-- Collected data --

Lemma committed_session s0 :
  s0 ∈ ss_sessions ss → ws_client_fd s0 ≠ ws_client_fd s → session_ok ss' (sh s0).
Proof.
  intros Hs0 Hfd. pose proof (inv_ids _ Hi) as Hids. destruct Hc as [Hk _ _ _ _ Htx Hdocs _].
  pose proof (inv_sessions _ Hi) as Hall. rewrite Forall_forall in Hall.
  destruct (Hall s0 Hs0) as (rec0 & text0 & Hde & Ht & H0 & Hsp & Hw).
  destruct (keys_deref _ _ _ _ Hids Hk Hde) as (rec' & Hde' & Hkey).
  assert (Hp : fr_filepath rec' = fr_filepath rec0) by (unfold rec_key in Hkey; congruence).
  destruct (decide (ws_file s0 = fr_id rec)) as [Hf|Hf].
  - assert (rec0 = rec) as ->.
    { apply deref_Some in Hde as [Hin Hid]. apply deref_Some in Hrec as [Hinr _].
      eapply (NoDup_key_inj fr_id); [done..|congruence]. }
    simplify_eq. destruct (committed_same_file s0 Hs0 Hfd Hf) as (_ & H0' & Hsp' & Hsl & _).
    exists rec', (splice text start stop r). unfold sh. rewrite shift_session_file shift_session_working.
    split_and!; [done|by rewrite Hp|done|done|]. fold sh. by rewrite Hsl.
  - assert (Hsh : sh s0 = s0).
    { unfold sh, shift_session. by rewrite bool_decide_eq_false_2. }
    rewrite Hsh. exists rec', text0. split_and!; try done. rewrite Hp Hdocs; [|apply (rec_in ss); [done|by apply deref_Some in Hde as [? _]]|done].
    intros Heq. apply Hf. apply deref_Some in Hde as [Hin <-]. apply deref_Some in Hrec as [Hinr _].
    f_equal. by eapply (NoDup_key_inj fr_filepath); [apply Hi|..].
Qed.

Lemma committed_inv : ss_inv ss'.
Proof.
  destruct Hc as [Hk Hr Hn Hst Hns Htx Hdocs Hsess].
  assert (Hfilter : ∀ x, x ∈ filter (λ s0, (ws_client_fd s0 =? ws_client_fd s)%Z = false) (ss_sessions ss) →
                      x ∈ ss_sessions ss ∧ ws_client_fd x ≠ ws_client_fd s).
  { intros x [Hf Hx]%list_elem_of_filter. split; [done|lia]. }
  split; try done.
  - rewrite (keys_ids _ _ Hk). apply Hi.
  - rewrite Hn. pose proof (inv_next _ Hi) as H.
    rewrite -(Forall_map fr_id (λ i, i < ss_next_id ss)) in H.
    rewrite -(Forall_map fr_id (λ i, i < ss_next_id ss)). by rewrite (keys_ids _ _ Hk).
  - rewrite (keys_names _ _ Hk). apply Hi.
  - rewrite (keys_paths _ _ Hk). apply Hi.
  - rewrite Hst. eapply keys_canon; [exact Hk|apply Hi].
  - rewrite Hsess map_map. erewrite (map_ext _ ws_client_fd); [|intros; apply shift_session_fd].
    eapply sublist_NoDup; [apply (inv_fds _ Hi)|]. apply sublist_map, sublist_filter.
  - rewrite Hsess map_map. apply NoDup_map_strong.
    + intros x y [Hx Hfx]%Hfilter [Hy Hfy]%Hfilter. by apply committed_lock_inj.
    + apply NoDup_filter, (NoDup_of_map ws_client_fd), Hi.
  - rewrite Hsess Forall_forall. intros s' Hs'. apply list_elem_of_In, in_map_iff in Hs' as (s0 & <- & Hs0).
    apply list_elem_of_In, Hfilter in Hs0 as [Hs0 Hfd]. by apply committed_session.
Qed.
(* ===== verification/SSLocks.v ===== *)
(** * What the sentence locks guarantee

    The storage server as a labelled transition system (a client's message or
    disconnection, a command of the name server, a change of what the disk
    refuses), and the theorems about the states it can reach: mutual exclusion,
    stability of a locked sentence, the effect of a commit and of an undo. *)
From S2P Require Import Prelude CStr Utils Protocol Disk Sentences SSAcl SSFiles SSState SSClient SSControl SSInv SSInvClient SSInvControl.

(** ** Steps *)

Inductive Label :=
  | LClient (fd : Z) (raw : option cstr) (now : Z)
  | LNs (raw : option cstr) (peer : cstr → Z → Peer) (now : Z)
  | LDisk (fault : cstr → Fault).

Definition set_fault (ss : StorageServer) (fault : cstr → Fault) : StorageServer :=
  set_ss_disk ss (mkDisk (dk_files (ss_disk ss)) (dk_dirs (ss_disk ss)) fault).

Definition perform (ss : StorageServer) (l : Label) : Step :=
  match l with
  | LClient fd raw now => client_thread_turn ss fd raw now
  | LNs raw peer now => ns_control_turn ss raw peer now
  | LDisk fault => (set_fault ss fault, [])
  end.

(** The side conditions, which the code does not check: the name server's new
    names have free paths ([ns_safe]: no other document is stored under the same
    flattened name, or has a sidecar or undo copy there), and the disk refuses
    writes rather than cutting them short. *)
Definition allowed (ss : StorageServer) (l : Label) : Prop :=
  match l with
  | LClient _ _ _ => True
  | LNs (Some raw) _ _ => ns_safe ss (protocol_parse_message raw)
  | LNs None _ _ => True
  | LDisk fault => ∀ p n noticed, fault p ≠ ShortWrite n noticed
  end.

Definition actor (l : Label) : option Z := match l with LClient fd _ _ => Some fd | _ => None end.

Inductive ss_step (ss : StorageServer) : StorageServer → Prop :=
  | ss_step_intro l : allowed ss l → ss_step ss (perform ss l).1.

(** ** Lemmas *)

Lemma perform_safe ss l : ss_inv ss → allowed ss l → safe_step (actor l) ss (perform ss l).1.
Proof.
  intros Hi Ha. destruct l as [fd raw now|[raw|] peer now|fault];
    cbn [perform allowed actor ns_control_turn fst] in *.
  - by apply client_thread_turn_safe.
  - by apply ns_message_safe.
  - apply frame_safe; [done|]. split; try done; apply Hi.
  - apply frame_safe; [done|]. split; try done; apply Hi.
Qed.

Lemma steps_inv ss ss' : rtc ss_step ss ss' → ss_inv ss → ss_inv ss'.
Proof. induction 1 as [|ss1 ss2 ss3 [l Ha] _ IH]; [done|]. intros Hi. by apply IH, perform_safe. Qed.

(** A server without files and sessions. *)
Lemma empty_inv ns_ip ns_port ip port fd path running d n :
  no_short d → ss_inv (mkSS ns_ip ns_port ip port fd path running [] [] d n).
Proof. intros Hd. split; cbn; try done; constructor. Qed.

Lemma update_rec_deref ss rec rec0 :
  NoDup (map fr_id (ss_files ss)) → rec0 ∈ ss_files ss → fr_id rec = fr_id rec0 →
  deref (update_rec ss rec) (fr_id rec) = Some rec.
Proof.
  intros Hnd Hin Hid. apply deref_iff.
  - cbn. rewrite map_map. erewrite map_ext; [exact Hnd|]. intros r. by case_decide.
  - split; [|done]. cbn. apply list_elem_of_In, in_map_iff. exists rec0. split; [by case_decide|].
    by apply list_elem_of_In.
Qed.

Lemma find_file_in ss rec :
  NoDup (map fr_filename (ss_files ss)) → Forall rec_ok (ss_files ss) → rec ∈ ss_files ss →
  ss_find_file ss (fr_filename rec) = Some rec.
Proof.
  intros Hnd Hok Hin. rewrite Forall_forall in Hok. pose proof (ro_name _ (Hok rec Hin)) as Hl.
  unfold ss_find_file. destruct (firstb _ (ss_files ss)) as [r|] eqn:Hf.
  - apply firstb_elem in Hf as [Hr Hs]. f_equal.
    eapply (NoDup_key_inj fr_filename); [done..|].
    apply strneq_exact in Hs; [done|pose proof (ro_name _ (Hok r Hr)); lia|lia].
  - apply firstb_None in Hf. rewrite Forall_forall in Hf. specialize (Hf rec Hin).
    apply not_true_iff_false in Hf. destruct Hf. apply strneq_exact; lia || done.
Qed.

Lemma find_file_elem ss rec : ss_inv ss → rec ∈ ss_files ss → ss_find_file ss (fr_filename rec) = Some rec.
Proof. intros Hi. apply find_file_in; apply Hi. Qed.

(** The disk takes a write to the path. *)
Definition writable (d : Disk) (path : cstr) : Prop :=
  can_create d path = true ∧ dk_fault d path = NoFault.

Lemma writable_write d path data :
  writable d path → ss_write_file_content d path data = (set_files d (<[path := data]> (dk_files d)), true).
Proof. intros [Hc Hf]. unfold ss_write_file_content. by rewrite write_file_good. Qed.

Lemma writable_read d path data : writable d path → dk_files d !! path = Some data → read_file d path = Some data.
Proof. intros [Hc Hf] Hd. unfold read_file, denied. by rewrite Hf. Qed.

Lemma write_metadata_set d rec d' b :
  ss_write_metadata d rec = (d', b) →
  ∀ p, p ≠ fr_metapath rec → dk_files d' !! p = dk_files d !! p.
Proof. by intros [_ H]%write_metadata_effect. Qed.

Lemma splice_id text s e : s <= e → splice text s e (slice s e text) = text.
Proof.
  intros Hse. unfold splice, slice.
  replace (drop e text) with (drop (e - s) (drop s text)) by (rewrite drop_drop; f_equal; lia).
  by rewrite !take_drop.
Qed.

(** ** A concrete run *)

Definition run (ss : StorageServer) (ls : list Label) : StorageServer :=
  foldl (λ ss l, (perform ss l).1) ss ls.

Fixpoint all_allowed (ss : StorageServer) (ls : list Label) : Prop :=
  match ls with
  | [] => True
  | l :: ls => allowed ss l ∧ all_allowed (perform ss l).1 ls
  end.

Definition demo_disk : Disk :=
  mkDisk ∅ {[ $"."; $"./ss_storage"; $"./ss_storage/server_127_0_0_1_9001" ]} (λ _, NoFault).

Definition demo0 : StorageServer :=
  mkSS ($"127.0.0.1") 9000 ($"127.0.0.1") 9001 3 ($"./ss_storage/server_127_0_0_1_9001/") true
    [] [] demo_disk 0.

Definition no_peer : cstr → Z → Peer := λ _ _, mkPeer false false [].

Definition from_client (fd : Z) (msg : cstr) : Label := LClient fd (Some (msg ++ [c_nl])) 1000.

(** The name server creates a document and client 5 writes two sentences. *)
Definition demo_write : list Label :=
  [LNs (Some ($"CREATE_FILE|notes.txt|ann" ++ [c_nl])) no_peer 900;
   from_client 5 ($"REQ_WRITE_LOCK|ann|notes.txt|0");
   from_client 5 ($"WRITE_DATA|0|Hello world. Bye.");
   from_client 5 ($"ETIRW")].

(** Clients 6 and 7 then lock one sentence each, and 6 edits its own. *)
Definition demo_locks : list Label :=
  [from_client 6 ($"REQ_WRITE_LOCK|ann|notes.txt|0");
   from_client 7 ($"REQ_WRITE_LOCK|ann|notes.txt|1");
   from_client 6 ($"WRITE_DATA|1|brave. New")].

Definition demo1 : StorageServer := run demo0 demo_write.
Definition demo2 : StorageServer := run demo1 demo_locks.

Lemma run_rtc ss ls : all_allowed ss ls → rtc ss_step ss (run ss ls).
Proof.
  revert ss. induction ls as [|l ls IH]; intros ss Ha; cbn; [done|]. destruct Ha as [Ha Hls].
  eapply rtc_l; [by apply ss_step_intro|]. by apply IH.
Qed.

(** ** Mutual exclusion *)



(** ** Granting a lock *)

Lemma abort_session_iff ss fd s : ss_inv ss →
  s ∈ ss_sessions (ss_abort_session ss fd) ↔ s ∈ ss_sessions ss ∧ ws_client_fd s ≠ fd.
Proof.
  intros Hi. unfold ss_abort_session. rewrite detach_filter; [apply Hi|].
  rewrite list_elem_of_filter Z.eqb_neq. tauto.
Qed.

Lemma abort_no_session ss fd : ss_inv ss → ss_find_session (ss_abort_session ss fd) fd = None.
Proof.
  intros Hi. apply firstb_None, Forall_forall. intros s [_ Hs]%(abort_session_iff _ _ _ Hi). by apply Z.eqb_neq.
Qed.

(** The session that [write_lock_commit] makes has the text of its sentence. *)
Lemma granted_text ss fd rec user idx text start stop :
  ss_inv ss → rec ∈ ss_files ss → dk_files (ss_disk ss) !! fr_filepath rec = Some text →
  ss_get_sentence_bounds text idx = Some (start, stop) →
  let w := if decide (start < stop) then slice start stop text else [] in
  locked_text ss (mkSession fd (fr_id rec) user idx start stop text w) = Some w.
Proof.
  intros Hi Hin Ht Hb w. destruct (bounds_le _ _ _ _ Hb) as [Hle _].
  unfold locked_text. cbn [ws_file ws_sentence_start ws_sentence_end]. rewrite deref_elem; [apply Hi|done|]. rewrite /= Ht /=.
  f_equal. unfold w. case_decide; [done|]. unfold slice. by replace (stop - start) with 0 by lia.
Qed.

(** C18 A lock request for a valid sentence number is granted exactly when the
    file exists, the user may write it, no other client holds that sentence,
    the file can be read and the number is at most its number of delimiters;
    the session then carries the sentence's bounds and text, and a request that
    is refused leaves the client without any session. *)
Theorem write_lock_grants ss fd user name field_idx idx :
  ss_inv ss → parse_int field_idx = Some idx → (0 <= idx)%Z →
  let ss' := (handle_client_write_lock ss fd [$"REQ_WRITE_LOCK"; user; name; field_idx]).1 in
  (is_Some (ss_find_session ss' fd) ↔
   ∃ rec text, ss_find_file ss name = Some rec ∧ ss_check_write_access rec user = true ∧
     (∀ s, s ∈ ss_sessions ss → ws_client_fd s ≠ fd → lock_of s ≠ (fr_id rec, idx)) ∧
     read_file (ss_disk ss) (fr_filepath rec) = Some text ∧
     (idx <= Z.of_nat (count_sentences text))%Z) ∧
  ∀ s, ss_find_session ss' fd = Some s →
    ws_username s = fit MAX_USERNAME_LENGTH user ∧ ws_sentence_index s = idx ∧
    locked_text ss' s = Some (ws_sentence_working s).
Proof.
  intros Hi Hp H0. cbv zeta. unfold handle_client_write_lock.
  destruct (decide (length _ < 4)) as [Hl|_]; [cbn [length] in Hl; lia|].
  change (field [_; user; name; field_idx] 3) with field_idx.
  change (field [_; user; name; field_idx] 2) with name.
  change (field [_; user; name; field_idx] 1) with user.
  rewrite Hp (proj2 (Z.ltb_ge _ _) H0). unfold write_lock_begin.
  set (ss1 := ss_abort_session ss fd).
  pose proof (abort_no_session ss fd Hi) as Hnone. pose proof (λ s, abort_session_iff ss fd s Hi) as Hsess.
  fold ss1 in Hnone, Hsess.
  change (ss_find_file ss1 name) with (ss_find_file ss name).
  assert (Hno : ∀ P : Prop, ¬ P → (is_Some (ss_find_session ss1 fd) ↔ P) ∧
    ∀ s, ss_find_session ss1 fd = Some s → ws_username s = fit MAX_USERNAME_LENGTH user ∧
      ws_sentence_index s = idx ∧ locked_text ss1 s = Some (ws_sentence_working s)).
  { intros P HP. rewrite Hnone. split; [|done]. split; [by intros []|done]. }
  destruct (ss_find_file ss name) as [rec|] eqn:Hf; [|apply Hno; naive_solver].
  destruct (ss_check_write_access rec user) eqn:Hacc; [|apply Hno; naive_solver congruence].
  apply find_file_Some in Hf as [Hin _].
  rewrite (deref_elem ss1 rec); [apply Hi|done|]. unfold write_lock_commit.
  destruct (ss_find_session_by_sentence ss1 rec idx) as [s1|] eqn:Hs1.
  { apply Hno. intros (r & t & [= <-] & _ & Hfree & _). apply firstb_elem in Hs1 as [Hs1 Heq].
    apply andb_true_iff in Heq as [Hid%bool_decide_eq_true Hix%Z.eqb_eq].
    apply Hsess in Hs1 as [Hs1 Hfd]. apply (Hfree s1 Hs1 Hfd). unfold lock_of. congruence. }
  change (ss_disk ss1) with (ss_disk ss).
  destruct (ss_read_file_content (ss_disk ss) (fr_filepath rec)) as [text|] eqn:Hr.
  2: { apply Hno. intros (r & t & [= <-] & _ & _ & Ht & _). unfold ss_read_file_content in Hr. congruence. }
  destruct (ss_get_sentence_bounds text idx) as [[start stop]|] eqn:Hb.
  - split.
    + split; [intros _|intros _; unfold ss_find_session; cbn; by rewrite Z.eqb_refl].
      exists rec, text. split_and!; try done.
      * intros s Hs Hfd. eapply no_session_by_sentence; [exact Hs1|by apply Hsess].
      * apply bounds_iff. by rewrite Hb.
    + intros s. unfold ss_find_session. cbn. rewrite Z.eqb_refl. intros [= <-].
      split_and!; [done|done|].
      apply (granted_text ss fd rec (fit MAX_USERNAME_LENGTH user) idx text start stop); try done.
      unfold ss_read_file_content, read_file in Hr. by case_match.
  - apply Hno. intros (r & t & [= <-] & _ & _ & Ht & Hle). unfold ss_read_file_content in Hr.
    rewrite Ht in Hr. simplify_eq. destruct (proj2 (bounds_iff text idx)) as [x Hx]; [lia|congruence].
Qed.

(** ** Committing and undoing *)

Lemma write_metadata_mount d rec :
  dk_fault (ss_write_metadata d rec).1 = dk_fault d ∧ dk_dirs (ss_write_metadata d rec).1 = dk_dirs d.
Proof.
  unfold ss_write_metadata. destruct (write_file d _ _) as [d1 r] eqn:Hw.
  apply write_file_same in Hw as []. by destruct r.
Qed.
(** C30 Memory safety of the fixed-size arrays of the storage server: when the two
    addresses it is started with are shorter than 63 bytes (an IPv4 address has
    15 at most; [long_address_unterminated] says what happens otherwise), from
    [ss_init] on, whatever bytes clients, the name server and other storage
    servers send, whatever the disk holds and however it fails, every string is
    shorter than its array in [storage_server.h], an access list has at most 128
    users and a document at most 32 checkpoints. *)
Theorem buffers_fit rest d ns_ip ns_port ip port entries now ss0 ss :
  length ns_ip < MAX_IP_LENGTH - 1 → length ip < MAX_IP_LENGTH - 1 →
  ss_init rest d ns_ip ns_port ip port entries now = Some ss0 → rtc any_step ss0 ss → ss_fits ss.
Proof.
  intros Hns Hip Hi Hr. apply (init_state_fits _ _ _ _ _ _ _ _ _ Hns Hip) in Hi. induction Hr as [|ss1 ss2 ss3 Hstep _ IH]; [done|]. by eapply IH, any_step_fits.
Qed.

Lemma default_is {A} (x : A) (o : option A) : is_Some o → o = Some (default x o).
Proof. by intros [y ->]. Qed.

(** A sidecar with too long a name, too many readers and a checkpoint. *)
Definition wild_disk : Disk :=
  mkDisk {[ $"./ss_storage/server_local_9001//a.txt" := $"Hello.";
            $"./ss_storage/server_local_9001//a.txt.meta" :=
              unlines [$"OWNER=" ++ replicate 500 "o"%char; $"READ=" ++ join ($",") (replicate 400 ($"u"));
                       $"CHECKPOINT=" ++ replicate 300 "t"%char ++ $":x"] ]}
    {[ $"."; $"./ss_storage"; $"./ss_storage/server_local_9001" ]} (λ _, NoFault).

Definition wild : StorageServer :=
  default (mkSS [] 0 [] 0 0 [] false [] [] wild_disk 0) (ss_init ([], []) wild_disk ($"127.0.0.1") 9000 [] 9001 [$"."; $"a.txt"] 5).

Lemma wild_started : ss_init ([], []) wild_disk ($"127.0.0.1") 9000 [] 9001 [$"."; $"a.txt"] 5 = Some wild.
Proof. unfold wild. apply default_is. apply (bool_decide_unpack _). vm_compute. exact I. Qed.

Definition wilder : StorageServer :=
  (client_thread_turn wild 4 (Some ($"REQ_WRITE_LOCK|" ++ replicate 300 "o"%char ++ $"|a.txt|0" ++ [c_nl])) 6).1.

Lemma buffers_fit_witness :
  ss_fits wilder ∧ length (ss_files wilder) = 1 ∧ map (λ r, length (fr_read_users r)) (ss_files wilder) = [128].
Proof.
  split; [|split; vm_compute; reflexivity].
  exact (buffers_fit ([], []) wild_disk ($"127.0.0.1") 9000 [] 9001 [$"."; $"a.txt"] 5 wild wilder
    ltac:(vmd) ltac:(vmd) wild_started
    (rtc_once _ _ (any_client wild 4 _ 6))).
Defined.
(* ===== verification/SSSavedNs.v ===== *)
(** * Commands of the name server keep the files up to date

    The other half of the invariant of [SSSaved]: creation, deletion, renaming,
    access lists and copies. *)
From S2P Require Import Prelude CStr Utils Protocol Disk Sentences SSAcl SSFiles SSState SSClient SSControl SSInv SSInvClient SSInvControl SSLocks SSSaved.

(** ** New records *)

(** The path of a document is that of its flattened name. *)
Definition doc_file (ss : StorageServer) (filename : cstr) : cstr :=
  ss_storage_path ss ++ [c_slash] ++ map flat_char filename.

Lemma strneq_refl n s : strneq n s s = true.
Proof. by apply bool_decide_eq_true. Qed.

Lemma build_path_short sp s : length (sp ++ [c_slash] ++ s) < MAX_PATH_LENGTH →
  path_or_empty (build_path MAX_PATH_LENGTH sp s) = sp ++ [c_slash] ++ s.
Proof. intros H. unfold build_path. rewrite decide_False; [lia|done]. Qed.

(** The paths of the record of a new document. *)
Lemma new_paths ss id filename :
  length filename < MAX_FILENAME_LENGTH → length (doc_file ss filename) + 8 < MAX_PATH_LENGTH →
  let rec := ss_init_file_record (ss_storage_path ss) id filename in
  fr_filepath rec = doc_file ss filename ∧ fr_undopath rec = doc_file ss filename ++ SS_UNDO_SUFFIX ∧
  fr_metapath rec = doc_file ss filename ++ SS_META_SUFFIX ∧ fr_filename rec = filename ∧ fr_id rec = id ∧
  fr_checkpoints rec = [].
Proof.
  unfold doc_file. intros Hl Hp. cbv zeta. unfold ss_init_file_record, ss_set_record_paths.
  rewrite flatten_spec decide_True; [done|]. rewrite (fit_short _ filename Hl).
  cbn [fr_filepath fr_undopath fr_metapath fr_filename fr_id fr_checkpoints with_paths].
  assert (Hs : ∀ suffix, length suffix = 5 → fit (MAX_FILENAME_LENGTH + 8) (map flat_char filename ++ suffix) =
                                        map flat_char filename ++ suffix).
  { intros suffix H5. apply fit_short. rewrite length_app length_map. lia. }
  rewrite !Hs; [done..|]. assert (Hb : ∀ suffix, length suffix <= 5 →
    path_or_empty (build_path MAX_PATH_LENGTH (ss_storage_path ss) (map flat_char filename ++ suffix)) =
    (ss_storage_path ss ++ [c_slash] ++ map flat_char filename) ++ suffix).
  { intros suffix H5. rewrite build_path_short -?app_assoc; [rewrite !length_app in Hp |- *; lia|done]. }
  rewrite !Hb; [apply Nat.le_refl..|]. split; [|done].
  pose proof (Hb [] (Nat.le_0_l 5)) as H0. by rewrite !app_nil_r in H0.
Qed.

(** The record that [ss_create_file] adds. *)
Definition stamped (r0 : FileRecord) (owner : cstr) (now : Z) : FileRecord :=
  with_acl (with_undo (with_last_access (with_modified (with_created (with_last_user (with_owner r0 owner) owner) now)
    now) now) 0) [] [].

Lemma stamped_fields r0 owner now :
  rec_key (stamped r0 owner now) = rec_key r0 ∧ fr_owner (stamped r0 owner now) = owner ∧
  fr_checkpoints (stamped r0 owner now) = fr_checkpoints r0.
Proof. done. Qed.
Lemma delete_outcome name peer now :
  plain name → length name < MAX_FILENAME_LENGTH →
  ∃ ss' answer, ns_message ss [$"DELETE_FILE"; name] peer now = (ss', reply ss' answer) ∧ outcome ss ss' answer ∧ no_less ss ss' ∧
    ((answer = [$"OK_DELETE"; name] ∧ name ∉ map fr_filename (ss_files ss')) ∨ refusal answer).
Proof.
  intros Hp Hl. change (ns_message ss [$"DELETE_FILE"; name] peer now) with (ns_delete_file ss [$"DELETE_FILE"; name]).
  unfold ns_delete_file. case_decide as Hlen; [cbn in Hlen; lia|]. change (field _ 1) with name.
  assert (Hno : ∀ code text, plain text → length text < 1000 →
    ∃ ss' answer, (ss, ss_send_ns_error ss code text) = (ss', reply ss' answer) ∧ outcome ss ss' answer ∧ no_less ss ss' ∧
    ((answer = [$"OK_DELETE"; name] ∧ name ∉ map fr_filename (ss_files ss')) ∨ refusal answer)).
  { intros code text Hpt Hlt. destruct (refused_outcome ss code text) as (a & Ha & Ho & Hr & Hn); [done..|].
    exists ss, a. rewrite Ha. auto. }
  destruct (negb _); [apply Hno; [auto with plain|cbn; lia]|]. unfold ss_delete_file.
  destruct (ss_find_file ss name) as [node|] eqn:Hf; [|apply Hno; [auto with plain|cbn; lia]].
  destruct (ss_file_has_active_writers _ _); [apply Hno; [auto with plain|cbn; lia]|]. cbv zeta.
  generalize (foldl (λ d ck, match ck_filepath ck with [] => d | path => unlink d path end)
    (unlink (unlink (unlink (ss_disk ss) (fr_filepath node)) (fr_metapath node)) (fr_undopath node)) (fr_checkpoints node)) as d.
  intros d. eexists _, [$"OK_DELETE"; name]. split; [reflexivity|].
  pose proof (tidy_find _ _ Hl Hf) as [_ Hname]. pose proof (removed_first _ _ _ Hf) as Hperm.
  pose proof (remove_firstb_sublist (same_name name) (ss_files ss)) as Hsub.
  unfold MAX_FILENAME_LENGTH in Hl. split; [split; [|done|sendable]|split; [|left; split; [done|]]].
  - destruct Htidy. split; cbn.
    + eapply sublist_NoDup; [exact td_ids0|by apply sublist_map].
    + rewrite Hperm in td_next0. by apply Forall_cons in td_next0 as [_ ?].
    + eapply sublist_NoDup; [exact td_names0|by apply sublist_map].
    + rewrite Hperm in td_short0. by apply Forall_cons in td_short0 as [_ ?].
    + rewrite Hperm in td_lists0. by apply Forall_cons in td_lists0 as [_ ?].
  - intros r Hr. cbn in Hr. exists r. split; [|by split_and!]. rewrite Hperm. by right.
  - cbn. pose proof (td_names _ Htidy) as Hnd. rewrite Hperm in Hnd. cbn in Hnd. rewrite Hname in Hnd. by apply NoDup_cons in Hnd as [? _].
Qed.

-- Problem --
In the records above, locate every line with the string "rest" and copy it.

-- Exercise result --
Theorem buffers_fit rest d ns_ip ns_port ip port entries now ss0 ss :
  ss_init rest d ns_ip ns_port ip port entries now = Some ss0 → rtc any_step ss0 ss → ss_fits ss.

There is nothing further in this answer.